UF/IFAS expert: Promising results from papaya for parasite-plagued goats
GAINESVILLE, Fla. — One of the world’s fastest growing agricultural industries, goat farming, is plagued by deadly intestinal parasites, particularly the barber’s pole worm – a pest that poses great danger to the goat-farming industry in the Southeastern U.S. and other parts of the world.
Improper use of commercial medicines has helped make the parasites resistant to many deworming drugs.
But recent research by the University of Florida’s Animal Sciences department may be closing in on a solution. Although researchers say it needs more study, they’ve recently found papaya seeds to be an inexpensive, alternative method for ridding goats of their parasitic passengers.
Led by Adegbola Adesogan, a professor of ruminant nutrition, the study examined the effect of natural food supplements on reducing intestinal worms in goats. Papaya seeds were found to be the most effective treatment, significantly reducing parasite egg and adult counts.
“The beauty of using papaya seeds is they’re out there and we aren’t really doing much with them,” Adesogan said. “To find just grinding the seeds and feeding a small quantity daily purges the parasites is, I think, very encouraging.”
The study, part of a master’s thesis by Miguel Zarate under Adesogan’s supervision, compared supplementary lespedeza hay, peanut hay, mucuna seed and papaya seeds in varied proportions for their deworming properties. Just 10 grams of ground papaya seed added to a base diet of bahiagrass removed 78 percent of adult parasites and 72 percent of their eggs. The next most effective treatment, a half-and-half mixture of lespedeza and bahiagrass, reduced the adult worm count by 52 percent.
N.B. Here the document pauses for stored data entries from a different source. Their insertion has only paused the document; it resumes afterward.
Lemma time_code_spec t :
  - 2 ^ 55 <= t < 2 ^ 55 ->
  let h := hour_of_week t in adTimeSelectCode t = Val [49 + h / 24; 48 + h mod 24 / 10; 48 + h mod 24 mod 10].
Proof.
  intros Ht h. destruct (gmtime_total t Ht) as [b Eb]. destruct (gmtime_spec t b Eb) as (D & _ & Hh & Hw & _).
  unfold adTimeSelectCode, gm_fields. rewrite Eb. cbn [mbind outcome_bind]. f_equal. destruct D as [_ _ D3 _ _ D6].
  rewrite zero_padded_2 by lia.
  assert (h mod 24 = tm_hour b) as -> by (rewrite Hh; unfold h, hour_of_week; dlia).
  assert (h / 24 = (tm_wday b + 6) mod 7) as ->.
  { rewrite Hw. replace (t / DAY) with (t / 3600 / 24) by (unfold DAY; rewrite Z.div_div by lia; done). unfold h, hour_of_week. dlia. }
  assert (forall w, 0 <= w < 7 -> to_string (if w =? 0 then 7 else w) = [49 + (w + 6) mod 7]) as Hd; [|by rewrite Hd].
  intros w Hw'. assert (w = 0 \/ w = 1 \/ w = 2 \/ w = 3 \/ w = 4 \/ w = 5 \/ w = 6) as Hc by lia. by destruct_or! Hc; subst w.
Qed.

Lemma hour_digits n m :
  0 <= n < 168 -> 0 <= m < 168 ->
  [49 + n / 24; 48 + n mod 24 / 10; 48 + n mod 24 mod 10] = [49 + m / 24; 48 + m mod 24 / 10; 48 + m mod 24 mod 10] -> n = m.
Proof. intros Hn Hm [= E1 E2 E3]. dlia. Qed.

(** C21: The hour that a search is asked for.  The code of a time is the day of the week, from 1 for Monday
    to 7 for Sunday, and the hour of the day in two digits, both of UTC; two times have the same code
    exactly when they are in the same hour of their weeks. *)
Theorem time_code t :
  - 2 ^ 55 <= t < 2 ^ 55 ->
  (exists day hour, adSelectTimeCodeUtc t = Val [48 + day; 48 + hour / 10; 48 + hour mod 10]
     /\ 1 <= day <= 7 /\ 0 <= hour < 24 /\ 24 * (day - 1) + hour = hour_of_week t)
  /\ forall t', - 2 ^ 55 <= t' < 2 ^ 55 -> (adSelectTimeCodeUtc t' = adSelectTimeCodeUtc t <-> hour_of_week t' = hour_of_week t).
Proof.
  intros Ht. unfold adSelectTimeCodeUtc, localTimeStamptoUtc. rewrite (time_code_spec t Ht).
  assert (forall t, 0 <= hour_of_week t < 168) as Hh by (intros; by apply Z.mod_pos_bound). split.
  - exists (1 + hour_of_week t / 24), (hour_of_week t mod 24). pose proof (Hh t). split; [do 2 f_equal; lia|]. dlia.
  - intros t' Ht'. rewrite (time_code_spec t' Ht'). split; [|by intros ->]. intros [= E1 E2 E3]. by apply hour_digits; [..|congruence].
Qed.
(** [buffer[originLen] = 0] is outside the buffer when the filter failed. *)
Definition tanx_price_decode (ori_input : bytes) : outcome Z :=
  input ← urlDecode_f ori_input 2048;
  input ← noescape input (ch "-") (ch "%");
  input ← noescape input (ch " ") (ch "+");
  output ← urlDecode_f input 2048;
  let originLen := (Z.of_nat (length output) + 3) / 4 * 3 in
  match BIO_read_base64 output originLen with
  | None => Undef
  | Some buffer =>
    check (Z.of_nat (length buffer) <? 2048);;
    let buffer' := noescape_buf (buffer ++ [0]) in
    if negb (length buffer =? VERSION_LENGTH + BIDID_LENGTH + ENCODEPRICE_LENGTH + CRC_LENGTH)%nat then Val 0
    else
      o ← tanx_decodePrice buffer';
      Val (match o with Some (price, _) => price | None => 0 end)
  end.
End openssl.

(** ** 360 and Kupai *)

Definition toDigit (c : Z) : outcome Z :=
  let c := schar c in
  if (ch "0" <=? c) && (c <=? ch "9") then Val (c - ch "0")
  else if (ch "a" <=? c) && (c <=? ch "f") then Val (c + 10 - ch "a")
  else if (ch "A" <=? c) && (c <=? ch "F") then Val (c + 10 - ch "A")
  else Exc PriceDecodeException.

Fixpoint decodeHex_loop (data : bytes) : outcome bytes :=
  match data with
  | a :: b :: data =>
    f ← toDigit a; g ← toDigit b; out ← decodeHex_loop data;
    Val (Z.land (Z.lor (Z.shiftl f 4) g) 255 :: out)
  | _ => Val []
  end.

Definition decodeHex (data : bytes) : outcome bytes :=
  if negb (Z.land (Z.of_nat (length data)) 1 =? 0) then Exc PriceDecodeException else decodeHex_loop data.

Definition EVP_MAX_MD_SIZE : nat := 64.

Section max360.
Context `{OpenSSL, BoostBase64}.

Definition hmac_engine (algorithm : string) : outcome EVP_MD :=
  if String.eqb algorithm "HmacSHA512" then Val EVP_sha512
  else if String.eqb algorithm "HmacSHA256" then Val EVP_sha256
  else if String.eqb algorithm "HmacSHA1" then Val EVP_sha1
  else if String.eqb algorithm "HmacMD5" then Val EVP_md5
  else if String.eqb algorithm "HmacSHA224" then Val EVP_sha224
  else if String.eqb algorithm "HmacSHA384" then Val EVP_sha384
  else if String.eqb algorithm "HmacSHA" then Val EVP_sha
  else Exc PriceDecodeException.

(** The vector keeps its 64 bytes; the digest is written over its front. *)
Definition hmac (data key : bytes) (algorithm : string) : outcome bytes :=
  engine ← hmac_engine algorithm;
  Val (over (default [] (HMAC engine key data)) (replicate EVP_MAX_MD_SIZE 0)).

(** The vector of the range [e_src.begin() + i, e_src.begin() + j). *)
Definition range (s : bytes) (i j : nat) : outcome bytes :=
  check (j <=? length s)%nat;; Val (slice s i j).

(** The price bytes of a message whose signature is right. *)
Definition decodePrice (dec_key i_key e_enc : bytes) : outcome bytes :=
  e_src ← match base64_iterator (map web_safe_char e_enc) with
          | Some s => Val s
          | None => Exc PriceDecodeException
          end;
  iv ← range e_src 0 16;
  en_price ← range e_src 16 24;
  integrity ← range e_src 24 28;
  k ← decodeHex dec_key;
  de_byte ← hmac iv k "HmacSHA1";
  let dec_price := xor_bytes en_price (take 8 de_byte) in
  ik ← decodeHex i_key;
  o_ikey ← hmac (dec_price ++ iv) ik "HmacSHA1";
  if bool_decide (integrity = take 4 o_ikey) then Val dec_price else Exc PriceDecodeException.

Definition max360_DEC_KEY : bytes := str "890ec02651413eb78f4569c76821397d7323ca10538d46b17ddbb08a5ac5c343".
Definition max360_IKEY : bytes := str "f564fb940597adf219c59dbff5025d206a32a9ab3d94f68def0a793ccc397e1a".

(** The price is the big endian integer, which passes through a [double]. *)
Definition max360_price_decode (input : bytes) : outcome Z :=
  try_std
    (dec_price ← decodePrice max360_DEC_KEY max360_IKEY input;
     int64_of (double_of_Z (s64 (le_word (rev dec_price)))))
    (fun _ => Val 0).

Definition kupai_DEC_KEY : bytes := str "5a88b012c4d5aa79f8e852ba6da099d989681ace".
Definition kupai_IKEY : bytes := str "6606f210b823e2688faec7947e9d82aa0c1f65fa".

(** The price is the [double] with these bytes. *)
Definition kupai_price_decode (input : bytes) : outcome Z :=
  try_std
    (dec_price ← decodePrice kupai_DEC_KEY kupai_IKEY input;
     int64_of (double_of_bits (le_word dec_price)))
    (fun _ => Val 0).
End max360.

(** ** Youku, GDT and Nex *)

Section aes.
Context `{Base64, Aes}.

(** [padding[length % 4]] *)
Definition price_padding (input : bytes) : bytes :=
  nth (length input mod 4) [[]; str "==="; str "=="; str "="] [].

Definition youku_TOKEN : bytes := str "c28dc5ce331840668de6d1ac9be0b0a8".

(** The decoder is constructed from the token once; [key] is its array before that. *)
Definition youku_getPrice (key : bytes) (input : bytes) : outcome Z :=
  '(key, _) ← fromLittleEndiumHex youku_TOKEN (Z.of_nat (length youku_TOKEN)) key 32 false;
  let base64decode := urlsafe_base64decode (input ++ price_padding input) [] in
  stoi (aes_ecb_decrypt (take 16 key) base64decode).

Definition youku_price_decode (key : bytes) (input : bytes) : outcome Z :=
  try_std (output ← urlDecode_f input 2048; youku_getPrice key output) (fun _ => Val 0).

Definition gdt_TOKEN : bytes := str "MTI3NzU4MywxNDUz".

(** The padded string is computed and not used. *)
Definition gdt_getPrice (input : bytes) : outcome Z :=
  let base64decode := urlsafe_base64decode input [] in
  stoi (aes_ecb_decrypt_nopadding (take 16 gdt_TOKEN) base64decode).

Definition gdt_price_decode (input : bytes) : outcome Z :=
  try_std (output ← urlDecode_f input 2048; gdt_getPrice output) (fun _ => Val 0).

Definition nex_key : bytes := str "OGEyY2EwZGI1Y2Nm".
Definition nex_iv : bytes := str "MDE1Y2NmMTliZmFi".

Definition nex_price_decode (input : bytes) : outcome Z :=
  try_std (let '(_, decode) := base64decode input [] in stoi (aes_cbc_decrypt nex_key nex_iv decode)) (fun _ => Val 0).
End aes.

(** ** The texts the exchanges send *)

(** Standard base64 in the web safe alphabet, without the padding. *)
Definition to_web (c : Z) : Z := if c =? ch "+" then ch "-" else if c =? ch "/" then ch "_" else c.
Definition unpadded (s : bytes) : bytes := List.filter (fun c => negb (c =? ch "=")) s.
Definition web_text (x : bytes) : bytes := map to_web (unpadded (b64_enc x)).

Definition sextet_web (n : Z) : bool :=
  (web_safe_char (to_web (sextet n)) =? sextet n) && negb (sextet n =? ch "=") && negb (sextet n =? 0)
  && negb (sextet n =? ch "%") && negb (sextet n =? ch "-") && negb (sextet n =? ch " ")
  && negb (to_web (sextet n) =? ch "%") && negb (to_web (sextet n) =? ch "=").

Lemma sextet_web_all n : 0 <= n < 64 -> sextet_web n = true.
Proof. intros. by_table 64%nat sextet_web. by apply H0. Qed.

(** Three bytes at a time. *)
Lemma triple_ind (P : bytes -> Prop) :
  P [] -> (forall a, P [a]) -> (forall a b, P [a; b]) -> (forall a b c x, P x -> P (a :: b :: c :: x)) ->
  forall x, P x.
Proof.
  intros H0 H1 H2 H3. fix IH 1. intros [|a [|b [|c x]]]; [done|done|done|]. apply H3, IH.
Qed.

(** A property of the letters that are sextets holds of all but the padding. *)
Lemma b64_enc_letters (P : Z -> Prop) x :
  Forall is_byte x -> (forall n, 0 <= n < 64 -> P (sextet n)) -> P (ch "=") -> Forall P (b64_enc x).
Proof.
  intros Hx Hs He. revert Hx. induction x as [|a|a b|a b c x IH] using triple_ind; intros Hx;
    rewrite ?Forall_cons in Hx; unfold is_byte in Hx; cbn [b64_enc]; [constructor|..].
  - repeat constructor; try done; apply Hs; dlia.
  - repeat constructor; try done; apply Hs; dlia.
  - repeat (constructor; [apply Hs; dlia|]). apply IH. tauto.
Qed.

(** The encoding is the unpadded letters and the padding both decoders restore. *)
Lemma b64_enc_unpadded x :
  Forall is_byte x ->
  add_padding (unpadded (b64_enc x)) = b64_enc x
  /\ unpadded (b64_enc x) ++ price_padding (unpadded (b64_enc x)) = b64_enc x.
Proof.
  intros Hx. 
  assert (exists p, b64_enc x = unpadded (b64_enc x) ++ p
    /\ ((length (unpadded (b64_enc x)) mod 4 = 0)%nat /\ p = []
      \/ (length (unpadded (b64_enc x)) mod 4 = 2)%nat /\ p = str "=="
      \/ (length (unpadded (b64_enc x)) mod 4 = 3)%nat /\ p = str "=")) as (p & Ep & Hp).
  { assert (forall n, 0 <= n < 64 -> negb (sextet n =? ch "=") = true) as Hs.
    { intros n Hn. pose proof (sextet_web_all n Hn) as E. unfold sextet_web in E. rewrite !andb_true_iff in E. tauto. }
    revert Hx. induction x as [|a|a b|a b c x IH] using triple_ind; intros Hx; rewrite ?Forall_cons in Hx;
      unfold is_byte in Hx; cbn [b64_enc]; unfold unpadded in *; cbn [List.filter]; rewrite ?Hs by dlia.
    - exists []. auto.
    - exists (str "=="). cbn. auto.
    - exists (str "="). cbn. auto.
    - destruct IH as (p & Ep & Hp); [tauto|]. exists p. cbn [app length]. split; [by rewrite Ep at 1|].
      revert Hp. generalize (length (List.filter (fun c => negb (c =? ch "=")) (b64_enc x))) as k. intros k.
      replace (S (S (S (S k)))) with (k + 1 * 4)%nat by lia. by rewrite Nat.Div0.mod_add. }
  revert Ep Hp. generalize (unpadded (b64_enc x)) as u. intros u -> Hp. unfold add_padding, price_padding.
  destruct Hp as [(-> & ->)|[(-> & ->)|(-> & ->)]]; cbn; rewrite ?app_nil_r; done.
Qed.

Lemma length_map_unpadded x : length (web_text x) = length (unpadded (b64_enc x)).
Proof. apply length_map. Qed.

(** Restoring the alphabet and the padding of a web text gives the standard encoding. *)
Lemma web_text_standard x :
  Forall is_byte x ->
  map web_safe_char (add_padding (web_text x)) = b64_enc x
  /\ map urlsafe_char (web_text x ++ price_padding (web_text x)) = b64_enc x.
Proof.
  intros Hx. destruct (b64_enc_unpadded x Hx) as [E1 E2].
  assert (map web_safe_char (web_text x) = unpadded (b64_enc x)) as Em.
  { unfold web_text. rewrite map_map. etrans; [|apply map_id]. apply map_ext_in. unfold unpadded.
    assert (Forall (fun c => c = ch "=" \/ web_safe_char (to_web c) = c) (b64_enc x)) as Hf.
    { apply b64_enc_letters; [done| |by left]. intros n Hn. right. pose proof (sextet_web_all n Hn) as E.
      unfold sextet_web in E. rewrite !andb_true_iff, Z.eqb_eq in E. tauto. }
    intros c Hc. apply filter_In in Hc as [Hc Hn]. rewrite List.Forall_forall in Hf.
    destruct (Hf c Hc) as [->|]; done. }
  split; [rewrite <- E1|rewrite <- E2]; unfold add_padding, price_padding; rewrite length_map_unpadded.
  - destruct (_ =? 3)%nat; [|destruct (_ =? 2)%nat]; rewrite ?map_app, Em; done.
  - rewrite map_app. change urlsafe_char with web_safe_char. rewrite Em. f_equal.
    assert (length (unpadded (b64_enc x)) mod 4 < 4)%nat by (apply Nat.mod_upper_bound; lia).
    destruct (length (unpadded (b64_enc x)) mod 4)%nat as [|[|[|[|]]]]; done || lia.
Qed.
The use of papaya seeds or their derivatives may also be useful someday for treating parasites in cattle and other species, but more experiments must be done to look at issues like residues, tissues and other possible side effects before it is recommended for widespread use, Adesogan said.
“I would say that this is very promising,” he said, “but we’re still in early days and we need to do more work to develop it and to answer these questions of side effects and withdrawal times and safety.”
Adesogan said high concentrations of certain enzymes, alkaloids and cyanates were the likely candidates for the papaya seeds’ success but the specific active ingredient is yet to be confirmed. The amount of protein supplied by the papaya seeds was low in relation to the other supplements and probably had limited effect.
While UF/IFAS scientists aren’t ready yet to endorse papaya seed-supplemented diets for goats, the study indicated that at least two weeks would be needed to effectively reduce parasite populations in infected individuals.
The papaya has a wide growth habitat in tropical countries and some subtropical areas like south Florida. In his native Nigeria, Adesogan said, as in many tropical developing nations, papaya trees are everywhere in the wild and in residential areas.
“You don’t have to rely on expensive equipment to process the seeds, because with just a small traditional grinding stone, farmers could grind the small quantity for their animals,” Adesogan said. “This would be a locally available, homegrown kind of remedy to solve this big problem.”